____ Data excerpts
Lemma in_fuel_search_path dirs argv0 : in_fuel (search_path dirs argv0).
Proof.
  induction dirs as [|d dirs IH]; [done|]. cbn [search_path]. apply in_fuel_bind; [apply in_fuel_query|]. intros there _.
  apply in_fuel_bind; [destruct there; [apply in_fuel_query|done]|]. by intros [] _.
Qed.

Lemma in_fuel_find_program argv0 :
  (∀ p, getenv "PATH" = Some p → Z.of_nat (String.length p) < 2 ^ 64) → in_fuel (find_program argv0).
Proof.
  intros Hp. unfold find_program. destruct (_ || _); [done|]. destruct (getenv "PATH") as [p|]; [|done].
  apply in_fuel_bind; [apply in_fuel_SplitWith; auto|]. intros dirs _. apply in_fuel_search_path.
Qed.

(** What the steps before [Run] do to memory. *)
Definition memory_kept (s s' : proc) : Prop :=
  (mem_ok (p_mem s) → mem_ok (p_mem s')) ∧ (bytes_ok (p_mem s) → bytes_ok (p_mem s')).

Lemma write_tls_kept s u s' :
  write_sloader_dummy_to_secure_tls_space tls_block s = Ok (u, s') → memory_kept s s'.
Proof.
  unfold write_sloader_dummy_to_secure_tls_space. intros (m & Hm & ->)%update_mem_ok. cbn [set_mem p_mem].
  revert Hm. match goal with |- foldM _ _ ?l = _ → _ => assert (Forall (λ iv : Z * Z, byte iv.2) l) as Hl end.
  { unfold byte. repeat (apply Forall_cons; split; [cbn; lia|]). apply Forall_nil_2. }
  rewrite Forall_forall in Hl.
  intros Hm. apply (foldM_invariant _ (λ m, memory_kept s (set_mem m s))) in Hm; [done| |done].
  intros m1 iv m2 Hin [Hok Hb] [_ ->]%store_bytes_ok. split; [intros Hs|intros Hs; apply bytes_ok_poke; [by apply Hb|]].
  - destruct (Hok Hs) as [Hd Hu]. by split.
  - apply Forall_cons; split; [by apply Hl|apply Forall_nil_2].
Qed.

Lemma GetEType_kept path s t s' : GetEType path s = Ok (t, s') → memory_kept s s'.
Proof.
  unfold GetEType. destruct (open_file path) as [bs|] eqn:Eo; [|done]. intros Hrun.
  pose proof (file_size _ _ Eo) as Hsz. inv_proc.
  match goal with H : mmap_file _ _ _ _ = Ok (_, _) |- _ => unfold mmap_file in H; rename H into Hmap end.
  destruct (mmap_place _ _ _) as [a|] eqn:Ep; simplify_eq. cbn [set_mem p_mem]. split.
  - intros Hok. destruct (map_zero_mem_ok _ _ _ _ 7 Ep Hok) as ([Hd Hu] & _). by split.
  - intros Hb. apply bytes_ok_map_bytes; [done|by eapply file_contents].
Qed.

Lemma in_fuel_GetEType path s : in_fuel (GetEType path s).
Proof.
  unfold GetEType. repeat (apply in_fuel_st_bind; [|intros ? ? _]); auto with fuel.
  - by destruct (open_file path).
  - unfold mmap_file. by destruct (mmap_place _ _ _).
Qed.

Lemma init_arraysz_word b : binary_words b → init_arraysz_ b < 2 ^ 64.
Proof.
  intros [_ _ _ Hd _ _]. rewrite Forall_forall in Hd. apply Hd. unfold dyn_ints. do 13 right. left.
Qed.

Lemma in_fuel_Run dl s :
  in_fuel read_ldsoconf → (∀ fn m, in_fuel (call_function fn m)) → mem_ok (p_mem s) → loader_words dl s →
  in_fuel (Run tls_block dl s).
Proof.
  intros Hconf Hcode Hok Hw. unfold Run. apply in_fuel_st_bind; [by apply LoadDependingLibs_terminates|].
  intros dl1 s1 Hl. pose proof (LoadDependingLibs_mem_ok _ _ _ _ _ Hl Hok) as Hok1.
  apply loader_words_kept in Hl; [|done].
  apply in_fuel_st_bind.
  { apply in_fuel_Relocate. apply mem_ok_size in Hok1. lia. }
  intros dl2 s2 Hr. apply in_fuel_st_bind; [|done].
  apply Relocate_fields in Hr as (Hb & _). apply in_fuel_Execute; [done|]. rewrite Hb.
  eapply Forall_impl; [apply (lw_binaries _ _ Hl)|]. intros b. apply init_arraysz_word.
Qed.

(** C9: the command ends when the constructors it calls return and the
    configuration files do not include each other in a circle or in a chain of
    [ldsoconf_depth] files: then, whatever the command line, the program and library
    files and the environment, [main] does not run forever - it ends with the jump
    into the program or with an error of the code. (A circle is the one way in which
    the loader itself does not end: [read_ldsoconf_circular].) *)
Theorem main_terminates args envs s :
  (∀ p, getenv "PATH" = Some p → Z.of_nat (String.length p) < 2 ^ 64) →
  includes_bounded → (∀ fn m, in_fuel (call_function fn m)) →
  mem_ok (p_mem s) → bytes_ok (p_mem s) → in_fuel (main tls_block args envs s).
Proof.
  intros Hpath Hconf%read_ldsoconf_in_fuel Hcode Hok Hb. unfold main. apply in_fuel_st_bind; [by destruct args|].
  intros argv0 s1 Ha. assert (s1 = s) as -> by (destruct args; [discriminate Ha|by injection Ha]).
  apply in_fuel_st_bind.
  { pose proof (in_fuel_find_program argv0 Hpath) as Hf. unfold in_fuel, lift in *. destruct (find_program argv0); congruence. }
  intros path s1 [_ ->]%lift_ok. apply in_fuel_st_bind; [unfold lift; by destruct (path_exists path)|].
  intros there s1 [_ ->]%lift_ok. apply in_fuel_st_bind; [auto with fuel|]. intros ? s1 [_ ->]%CHECK_st_ok.
  apply in_fuel_st_bind; [apply in_fuel_GetEType|]. intros t s1 [Hk1 Hk2]%GetEType_kept.
  destruct (_ || _); [|done]. unfold InitializeDynLoader, GetDynLoader.
  apply in_fuel_st_bind.
  { apply in_fuel_st_bind; [done|]. intros ? ? _. apply in_fuel_st_bind; [|done].
    unfold write_sloader_dummy_to_secure_tls_space. apply in_fuel_update_mem, in_fuel_foldM. intros.
    unfold store_bytes. by destruct (mapped_range _ _ _). }
  intros g s2 Hi. apply stM_bind_ok in Hi as (? & s3 & [_ ->]%CHECK_st_ok & Hi).
  apply stM_bind_ok in Hi as (? & s4 & [Hw1 Hw2]%write_tls_kept & Hi). injection Hi as <- <-.
  apply in_fuel_st_bind; [done|]. intros dl s5 [= <- <-]. apply in_fuel_Run; [done|done|auto|].
  split; [apply Forall_nil_2|unfold word64; cbn; lia|auto].
Qed.
End main.

(** ** The linked program

    What a linker is to produce: given the loaded objects, the table of their
    names and the relocations in order, the contents of memory. *)

(** The byte at [x] of a segment, from the bytes of the file. *)
Definition segment_byte (bs : list Z) (base : Z) (ph : Elf64_Phdr) (x : Z) : Z :=
  let o := x - (p_vaddr ph + base) in
  if o <? p_filesz ph then nth (Z.to_nat (p_offset ph + o)) bs 0 else 0.

(** What a relocation leaves at its address: [m0] is the memory before. *)
Definition relocated_value (m0 m : memory) (a : Z) (act : action) (copied : Prop) : Prop :=
  match act with
  | Keep => True
  | Store v => load64 m a = Ok (wrap64 v)
  | Copy src n => copied → peek m a n = peek m0 src n
  | Stop _ => False
  end.

Record linked `{FileSystem} `{LibcMap} (tls_block : Z) (m0 m : memory) (bins : list ELFBinary) (es : list entry)
    (rs : list (ELFBinary * Elf64_Rela)) : Prop := {
  linked_segments b bs ph x :
    b ∈ bins → open_file (path_ b) = Some bs → ph ∈ loads (file_phdrs_ b) →
    p_vaddr ph + base_addr_ b ≤ x < p_vaddr ph + base_addr_ b + p_memsz ph →
    ¬ targets tls_block m0 bins es rs x → mapped m x = true ∧ byte_at m x = segment_byte bs (base_addr_ b) ph x;
  linked_relocations pre p post :
    rs = pre ++ p :: post → (∀ x, target tls_block m0 bins es p x → ¬ targets tls_block m0 bins es post x) →
    relocated_value m0 m (slot p) (action_at tls_block m0 bins es p)
      (∀ src n x, action_at tls_block m0 bins es p = Copy src n → src ≤ x < src + n → ¬ targets tls_block m0 bins es pre x)
}.

Lemma in_memory_byte `{FileSystem} m b bs ph x :
  in_memory m b → open_file (path_ b) = Some bs → ph ∈ loads (file_phdrs_ b) →
  p_vaddr ph + base_addr_ b ≤ x < p_vaddr ph + base_addr_ b + p_memsz ph →
  mapped m x = true ∧ byte_at m x = segment_byte bs (base_addr_ b) ph x.
Proof.
  intros (bs' & Ho & Hseg) Ho' Hph Hx. rewrite Ho in Ho'. injection Ho' as <-.
  destruct (Hseg ph Hph) as (Hm & Hp & Hz). rewrite mapped_range_spec in Hm. split; [by apply Hm|].
  unfold segment_byte. cbv zeta. destruct (Z.ltb_spec (x - (p_vaddr ph + base_addr_ b)) (p_filesz ph)) as [Hlt|]; [|apply Hz; lia].
  set (o := x - (p_vaddr ph + base_addr_ b)) in *.
  assert ((Z.to_nat o < Z.to_nat (p_filesz ph))%nat) as Ho2 by lia.
  pose proof (peek_lookup m (p_vaddr ph + base_addr_ b) _ _ Ho2) as Hl. rewrite Hp in Hl.
  unfold file_bytes, range in Hl. rewrite list_lookup_fmap, lookup_seqZ_lt in Hl by lia. injection Hl as Hl.
  replace (p_vaddr ph + base_addr_ b + Z.of_nat (Z.to_nat o)) with x in Hl by lia. rewrite <-Hl. do 2 f_equal. lia.
Qed.

Section linking.
Context (tls_block : Z).
Context `{Environment} `{FileSystemSpec} `{KernelSpec} `{LibcMap}.

Lemma load_and_relocate_linked dl root_path s dl1 s1 dl2 s2 es :
  LoadDependingLibs dl root_path s = Ok (dl1, s1) → Relocate tls_block dl1 s1 = Ok (dl2, s2) →
  binaries_ dl = [] → mem_ok (p_mem s) → Forall object_wf (binaries_ dl1) →
  entries (p_mem s1) 0 (binaries_ dl1) = Ok es →
  names_off (targets tls_block (p_mem s1) (binaries_ dl1) es (plan dl1)) (p_mem s1) (binaries_ dl1) →
  linked tls_block (p_mem s1) (p_mem s2) (binaries_ dl2) es (plan dl1).
Proof.
  intros Hl Hr Hempty Hok Hwf Hes Hoff. pose proof (mem_ok_size _ (LoadDependingLibs_mem_ok _ _ _ _ _ Hl Hok)) as Hsz.
  destruct (Relocate_fields _ _ _ _ _ Hr) as (Hbins & _). rewrite Hbins.
  destruct (Relocate_linked tls_block _ _ _ _ _ Hr ltac:(lia) Hes Hoff) as [Hag Hslots].
  apply LoadDependingLibs_image in Hl as (new & Hnew & _ & Himg). rewrite Hempty in Hnew. cbn in Hnew.
  rewrite Hnew in Hwf. destruct (Himg Hwf) as [_ Hmem]. rewrite <-Hnew, Forall_forall in Hmem. split.
  - intros b bs ph x Hb Ho Hph Hx Ht.
    destruct (in_memory_byte _ _ _ _ _ (Hmem b Hb) Ho Hph Hx) as [Hm Hbyte].
    destruct Hag as [Hreg Hbytes]. split; [unfold mapped in *; by rewrite Hreg|].
    rewrite <-Hbyte. by apply Hbytes.
  - intros pre p post Hplan Hdisj. specialize (Hslots pre p post Hplan Hdisj). unfold relocated_value.
    destruct (action_at _ _ _ _ p) eqn:E; [done|done| |done]. intros Hc. apply Hslots. intros x. by apply (Hc src size).
Qed.

(** C3: loading followed by relocation implements linking: from a fresh loader,
    every byte of every loadable segment of every object is the file's byte (zero
    past its end) unless a relocation writes it, and every relocation that no later
    one overwrites has left in its slot the value of its formula, with the symbols
    resolved in load order - given that the objects are well formed and that their
    names can be read and are not themselves relocated. *)
Theorem load_and_relocate_links dl root_path s dl1 s1 dl2 s2 es :
  LoadDependingLibs dl root_path s = Ok (dl1, s1) → Relocate tls_block dl1 s1 = Ok (dl2, s2) →
  binaries_ dl = [] → mem_ok (p_mem s) → Forall object_wf (binaries_ dl1) →
  entries (p_mem s1) 0 (binaries_ dl1) = Ok es →
  names_off (targets tls_block (p_mem s1) (binaries_ dl1) es (plan dl1)) (p_mem s1) (binaries_ dl1) →
  linked tls_block (p_mem s1) (p_mem s2) (binaries_ dl2) es (plan dl1).
Proof. apply load_and_relocate_linked. Qed.
End linking.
________
» What to produce: Will you return exactly the lines above from the one with "- destruct (Hok Hs) as [Hd Hu]. by split." down to the one with "- by destruct (open_file path).", counting both as part of the range?

» Result for this exercise:
  - destruct (Hok Hs) as [Hd Hu]. by split.
  - apply Forall_cons; split; [by apply Hl|apply Forall_nil_2].
Qed.

Lemma GetEType_kept path s t s' : GetEType path s = Ok (t, s') → memory_kept s s'.
Proof.
  unfold GetEType. destruct (open_file path) as [bs|] eqn:Eo; [|done]. intros Hrun.
  pose proof (file_size _ _ Eo) as Hsz. inv_proc.
  match goal with H : mmap_file _ _ _ _ = Ok (_, _) |- _ => unfold mmap_file in H; rename H into Hmap end.
  destruct (mmap_place _ _ _) as [a|] eqn:Ep; simplify_eq. cbn [set_mem p_mem]. split.
  - intros Hok. destruct (map_zero_mem_ok _ _ _ _ 7 Ep Hok) as ([Hd Hu] & _). by split.
  - intros Hb. apply bytes_ok_map_bytes; [done|by eapply file_contents].
Qed.

Lemma in_fuel_GetEType path s : in_fuel (GetEType path s).
Proof.
  unfold GetEType. repeat (apply in_fuel_st_bind; [|intros ? ? _]); auto with fuel.
  - by destruct (open_file path).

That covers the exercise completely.